--- DATA TO EXAMINE Enclosed Below ---
(** X17.  Analysis, edits and export together: whatever records are
    handed to the update handler after the analysis, the rows of the
    result list stay those of the analysis, and the export then lets
    each record decide column D of its own row and leaves every other
    cell of the sheet as it was. *)
Theorem export_of_edited_analysis (m : JsMap (list FileNode))
  (data : list Row) (edits : list (AnalysisResult FileNode)) :
  let results := edited edits (processExcel data m) in
  List.map rowId results = List.map rowId (processExcel data m)
  /\ (forall res, In res results ->
        cellAt (generateExcelData data results) (rowIndexOf res) 3
        = default (cellAt (List.map Some data) (rowIndexOf res) 3)
            (written res))
  /\ (forall r c,
        c <> 3%nat \/ ~ In r (List.map rowIndexOf results) ->
        cellAt (generateExcelData data results) r c
        = cellAt (List.map Some data) r c).
Proof.
  intros results.
  assert (Hids : List.map rowId results
                 = List.map rowId (processExcel data m))
    by apply edited_rowIds.
  split; [exact Hids|].
  assert (Hpos : Forall (fun res => 1 <= rowId res) results).
  { apply List.Forall_map. rewrite Hids.
    apply processExcel_rowIds_positive. }
  assert (Hnd : List.NoDup (List.map rowIndexOf results)).
  { unfold rowIndexOf.
    rewrite <- (List.map_map rowId (fun z => Z.to_nat (z - 1))), Hids.
    apply rowIndexOf_distinct;
      [apply analyseFrom_rowIds|apply processExcel_rowIds_positive]. }
  unfold generateExcelData.
  exact (writeResults_cells results _ Hpos Hnd).
Qed.

(** X18.  Edits go by row number: a later edit of a row replaces an
    earlier one, edits of different rows can be made in either order,
    an edit of a row that is not in the list changes nothing, and no
    edit adds, removes or renumbers a row. *)
Theorem edits_go_by_row (u1 u2 : AnalysisResult FileNode)
  (prev : list (AnalysisResult FileNode)) :
  List.map rowId (handleUpdateResult u1 prev) = List.map rowId prev
  /\ (rowId u1 = rowId u2 ->
      handleUpdateResult u2 (handleUpdateResult u1 prev)
      = handleUpdateResult u2 prev)
  /\ (rowId u1 <> rowId u2 ->
      handleUpdateResult u2 (handleUpdateResult u1 prev)
      = handleUpdateResult u1 (handleUpdateResult u2 prev))
  /\ (~ In (rowId u1) (List.map rowId prev) ->
      handleUpdateResult u1 prev = prev).
Proof.
  split; [apply handleUpdateResult_rowIds|].
  unfold handleUpdateResult. repeat split.
  - intros Heq. rewrite List.map_map. apply List.map_ext. intros r.
    destruct (Z.eqb_spec (rowId r) (rowId u1)).
    all: repeat match goal with
           | |- context [Z.eqb ?a ?b] => destruct (Z.eqb_spec a b)
           end; congruence.
  - intros Hne. rewrite !List.map_map. apply List.map_ext. intros r.
    destruct (Z.eqb_spec (rowId r) (rowId u1)),
             (Z.eqb_spec (rowId r) (rowId u2)).
    all: repeat match goal with
           | |- context [Z.eqb ?a ?b] => destruct (Z.eqb_spec a b)
           end; congruence.
  - intros Hnot. rewrite <- (List.map_id prev) at 2.
    apply List.map_ext_in. intros r Hin.
    destruct (Z.eqb_spec (rowId r) (rowId u1)) as [E|E]; [|reflexivity].
    exfalso. apply Hnot. rewrite <- E. now apply List.in_map.
Qed.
--- End of Enclosed DATA TO EXAMINE ---
**EXERCISE AIM**
Could you copy each line in the listing above that includes the word "prev"?

**ANSWER FOR THIS EXERCISE**
  (prev : list (AnalysisResult FileNode)) :
  List.map rowId (handleUpdateResult u1 prev) = List.map rowId prev
      handleUpdateResult u2 (handleUpdateResult u1 prev)
      = handleUpdateResult u2 prev)
      handleUpdateResult u2 (handleUpdateResult u1 prev)
      = handleUpdateResult u1 (handleUpdateResult u2 prev))
  /\ (~ In (rowId u1) (List.map rowId prev) ->
      handleUpdateResult u1 prev = prev).
  - intros Hnot. rewrite <- (List.map_id prev) at 2.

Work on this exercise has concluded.